If you really buy into all that and express those views, a lot of people are going to start looking at you like you’re a ticking time bomb. And I’m not sure that’s unfair stereotyping, because so many people who believe all that turn out to be wearing literal ticking time bombs.
Put another way, how many permanently nonviolent radicals are out there?
Hooper at least concurs that comments like that seem to be sufficient reason for investigation and surveillance, and that additional factors, like traveling to Syria, are good reason for authorities to intervene. The problem then becomes one of scale; a few weeks ago the British government stated “security services are currently running 500 active investigations looking at some 3,000 potential suspects.” Considering how it usually takes a dozen or more law enforcement officials to conduct around-the-clock surveillance, the ability to monitor every potential threat is beyond them without drastically expanded resources.
(When you have 3,000 potential suspects, aren’t we beyond “a few bad apples”? Aren’t we talking about a subculture that is embracing, incubating and nurturing extremism?)
From the number of times we’ve seen a terror attack launched by someone who was on a government “watch list,” it sounds like security services here and in the U.K. and in other European countries are pretty good at finding guys who are potential threats. They’re just not intervening fast enough, because they can’t collect sufficient evidence for a conviction of an imminent criminal act.
We’re at a point where the tools of some of the terrorists – knives, trucks – are so common that there’s not much of a “planning stage” where law enforcement can intervene. When an aspiring jihadist contemplates a truck attack instead of building a bomb, there’s no step of buying the chemicals for the bomb, no time spent building the bomb, no strange smells for neighbors to report, no chemicals for the dogs to sniff while searching his home, etcetera. The terrorist can suddenly decide to launch his attack during his commute; all he has to do is swerve onto a crowded sidewalk.
There’s an old cliché in cop films, when a really bad guy is under suspicion, the lieutenant tells the cops, “if he so much as spits on the sidewalk, book him.” Perhaps a possible solution is for Western countries to take our ludicrously complicated criminal codes and stop applying them to little kids selling lemonade on the street corner and throw them at those touting Islamist rhetoric.
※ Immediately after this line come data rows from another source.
Definition load_archive (archive : ZipFile) (key : option public_key)
    : res SystemUpdateBundle :=
  members ← _archive_members archive;
  match dict_lookup MANIFEST_NAME members with
  | None => raise ValueError "system-update bundle requires manifest.json"
  | Some manifest_info =>
    manifest_bytes ← archive_read archive manifest_info;
    signature ← match dict_lookup SIGNATURE_NAME members with
                | Some info => archive_read archive info
                | None => Ok []
                end;
    _ ← check_signature key manifest_bytes signature;
    document ← parse_manifest manifest_bytes;
    manifest ← _mapping document "manifest";
    _ ← raise_if (negb (is_str (dict_get "schema" manifest) SYSTEM_UPDATE_SCHEMA))
      ValueError "unsupported system-update manifest schema";
    _ ← _require_fields manifest "manifest"
      ["schema"; "target"; "target_layout_sha256"; "components"]%string
      ["release"; "minimum_recovery_version"; "signature"]%string;
    _ ← check_optional_text manifest "release";
    _ ← check_optional_text manifest "minimum_recovery_version";
    key_id ← manifest_key_id manifest signature;
    '(chip_id, flash_size) ← manifest_target manifest;
    target_layout ← _sha256_hex (dict_get "target_layout_sha256" manifest) "target_layout_sha256";
    values ← component_values manifest;
    let filenames := if is_nil signature then [MANIFEST_NAME]
                     else [SIGNATURE_NAME; MANIFEST_NAME] in
    st ← load_components archive members chip_id flash_size (LoadState [] [] [] filenames) values;
    _ ← raise_if (negb (forallb (λ n, bool_decide (n ∈ ls_filenames st)) (keys members)))
      ValueError "system-update bundle contains undeclared members";
    _ ← check_layout (ls_components st) target_layout;
    Ok {| bd_manifest := manifest; bd_manifest_bytes := manifest_bytes;
          bd_signature := signature; bd_manifest_sha256 := sha256 manifest_bytes;
          bd_key_id := key_id; bd_signature_verified := negb (is_nil signature);
          bd_chip_id := chip_id; bd_flash_size := flash_size;
          bd_target_layout_sha256 := target_layout; bd_components := ls_components st |}
  end.

Definition load_system_update_bundle (source : bundle_source)
    (trusted_public_key : option bytes) : res SystemUpdateBundle :=
  data ← read_source source;
  key ← match trusted_public_key with
        | Some pem => k ← _load_public_key pem; Ok (Some k)
        | None => Ok None
        end;
  archive ← reraise (open_zip data) [OSError; BadZipFile]
    ValueError "system-update bundle is not a valid ZIP archive";
  load_archive archive key.
End loader.

(** ** Field checks: what an accepted value is *)

Lemma _bounded_uint_Ok v name m z : _bounded_uint v name m = Ok z → v = PInt z ∧ 0 ≤ z ≤ m.
Proof.
  destruct v; simpl; try discriminate. intros H. res_inv. injection H as ->.
  apply negb_false_iff, andb_true_iff in G as [??]. split; [done | lia].
Qed.

(** A canonical SHA-256 text is the hexadecimal form of 32 bytes. *)
Lemma hex_value_canonical a x :
  hex_value a = Some x → lower_char a = a → 0 ≤ x < 16 ∧ a = hex_digit x.
Proof.
  unfold hex_value, lower_char, hex_digit. intros Hx Hl.
  pose proof (Z_of_ascii_bound a) as Hb. unfold byte_ok in Hb.
  pose proof (ascii_of_Z_of_ascii a) as Ha.
  destruct (Z.leb_spec 48 (Z_of_ascii a)), (Z.leb_spec (Z_of_ascii a) 57),
    (Z.leb_spec 97 (Z_of_ascii a)), (Z.leb_spec (Z_of_ascii a) 102),
    (Z.leb_spec 65 (Z_of_ascii a)), (Z.leb_spec (Z_of_ascii a) 70),
    (Z.leb_spec (Z_of_ascii a) 90); simpl in *; try lia; try discriminate;
    injection Hx as <-;
    try (apply (f_equal Z_of_ascii) in Hl; rewrite Z_of_ascii_of_Z in Hl by (unfold byte_ok; lia));
    try lia; (split; [lia |]); case_match; rewrite <- Ha at 1; f_equal; lia.
Qed.
(** ** What the builder makes of an item *)

Lemma ljust_Ok size raw : (size <? zlen raw) = false →
  ljust size raw = raw ++ repeat 255 (length (ljust size raw) - length raw) ∧ zlen (ljust size raw) = size.
Proof.
  intros Hs. unfold ljust. rewrite length_app, zlen_app, repeat_length. split; [f_equal; f_equal; lia |].
  unfold zlen in *. rewrite repeat_length. lia.
Qed.
Lemma erased_cases po item raw data : erased_to_end po item raw = Ok data →
  data = raw ∨ ∃ size, (size <? zlen raw) = false ∧ data = ljust size raw ∧ size ≤ MAX_COMPONENT_BYTES
    ∧ (is_str (dict_get "kind" item) "partition_table" = true → size = PARTITION_TABLE_REGION_BYTES)
    ∧ (is_str (dict_get "kind" item) "recovery" = true → dict_get "size" item = PInt size).
Proof.
  unfold erased_to_end. destruct (is_str _ "partition_table") eqn:Ep.
  - intros H. res_inv. injection H as <-. right. exists PARTITION_TABLE_REGION_BYTES.
    split_and!; [done | done | vm_compute; discriminate | done |].
    intros Hr. destruct (dict_get "kind" item); try discriminate. cbn [is_str] in *.
    apply String.eqb_eq in Ep, Hr. congruence.
  - destruct (is_str _ "bootloader") eqn:Eb.
    + destruct po as [po|]; [| discriminate]. intros H. bind H as offset Ho. res_inv. injection H as <-. right.
      exists (po - offset). apply orb_false_iff in G as [_ G]. split_and!; [done | done | lia | done |].
      intros Hr. destruct (dict_get "kind" item); try discriminate. cbn [is_str] in *.
      apply String.eqb_eq in Eb, Hr. congruence.
    + destruct (is_str _ "recovery") eqn:Er; [| intros [= <-]; by left].
      intros H. bind H as size Hsize. res_inv. injection H as <-. right. exists size.
      apply _bounded_uint_Ok in Hsize as [Hsize Hb]. split_and!; [done | done | lia | done | done].
Qed.
Lemma erased_bound po item raw data : erased_to_end po item raw = Ok data → zlen raw ≤ MAX_COMPONENT_BYTES →
  zlen data ≤ MAX_COMPONENT_BYTES.
Proof. intros [-> | (size & Hs & -> & Hb & _)]%erased_cases Hr; [done |]. by rewrite (proj2 (ljust_Ok _ _ Hs)). Qed.

(** The image on the flash: the file, then erased bytes, up to the end of the
    range that a partition table or a recovery image owns. *)
Definition flash_image (item : list (string * pyval)) (k : SystemUpdateComponentKind) (raw data : bytes) : Prop :=
  data = raw ++ repeat 255 (length data - length raw)
  ∧ match k with
    | PARTITION_TABLE => zlen data = PARTITION_TABLE_REGION_BYTES
    | RECOVERY => dict_get "size" item = PInt (zlen data)
    | BOOTLOADER => True
    | APPLICATION | DATA => data = raw
    end.
Lemma image_raw raw : raw = raw ++ repeat 255 (length raw - length raw).
Proof. by rewrite Nat.sub_diag, app_nil_r. Qed.
Lemma erased_image po item k raw data : dict_get "kind" item = PStr (kind_name k) → erased_to_end po item raw = Ok data →
  flash_image item k raw data.
Proof.
  unfold erased_to_end. intros ->. unfold flash_image.
  destruct k; repeat match goal with |- context [is_str (PStr (kind_name ?k)) ?s] =>
    let b := eval vm_compute in (is_str (PStr (kind_name k)) s) in change (is_str (PStr (kind_name k)) s) with b end;
    cbv iota; intros H.
  - destruct po as [po|]; [| discriminate]. bind H as offset Ho. res_inv. injection H as <-. split; [by apply ljust_Ok | done].
  - res_inv. injection H as <-. by apply ljust_Ok.
  - injection H as <-. split; [apply image_raw | done].
  - bind H as size Hs. apply _bounded_uint_Ok in Hs as [-> _]. res_inv. injection H as <-.
    split; [by apply ljust_Ok | by rewrite (proj2 (ljust_Ok _ _ G0))].
  - injection H as <-. split; [apply image_raw | done].
Qed.

Section building.
Context (source : string → option bytes).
Finally, the nanny state could be good for something useful. If you call for overthrowing the government, the government will push back by the Al Capone approach – looking for any excuse including tax evasion to put you behind bars.
We’re in that familiar territory of trying to figure out when merely controversial or incendiary speech becomes incitement. I don’t have a precise guideline; perhaps incitement will always be in the eye of the beholder. Or perhaps it’s like Potter Stewart’s definition of pornography; we know it when we see it.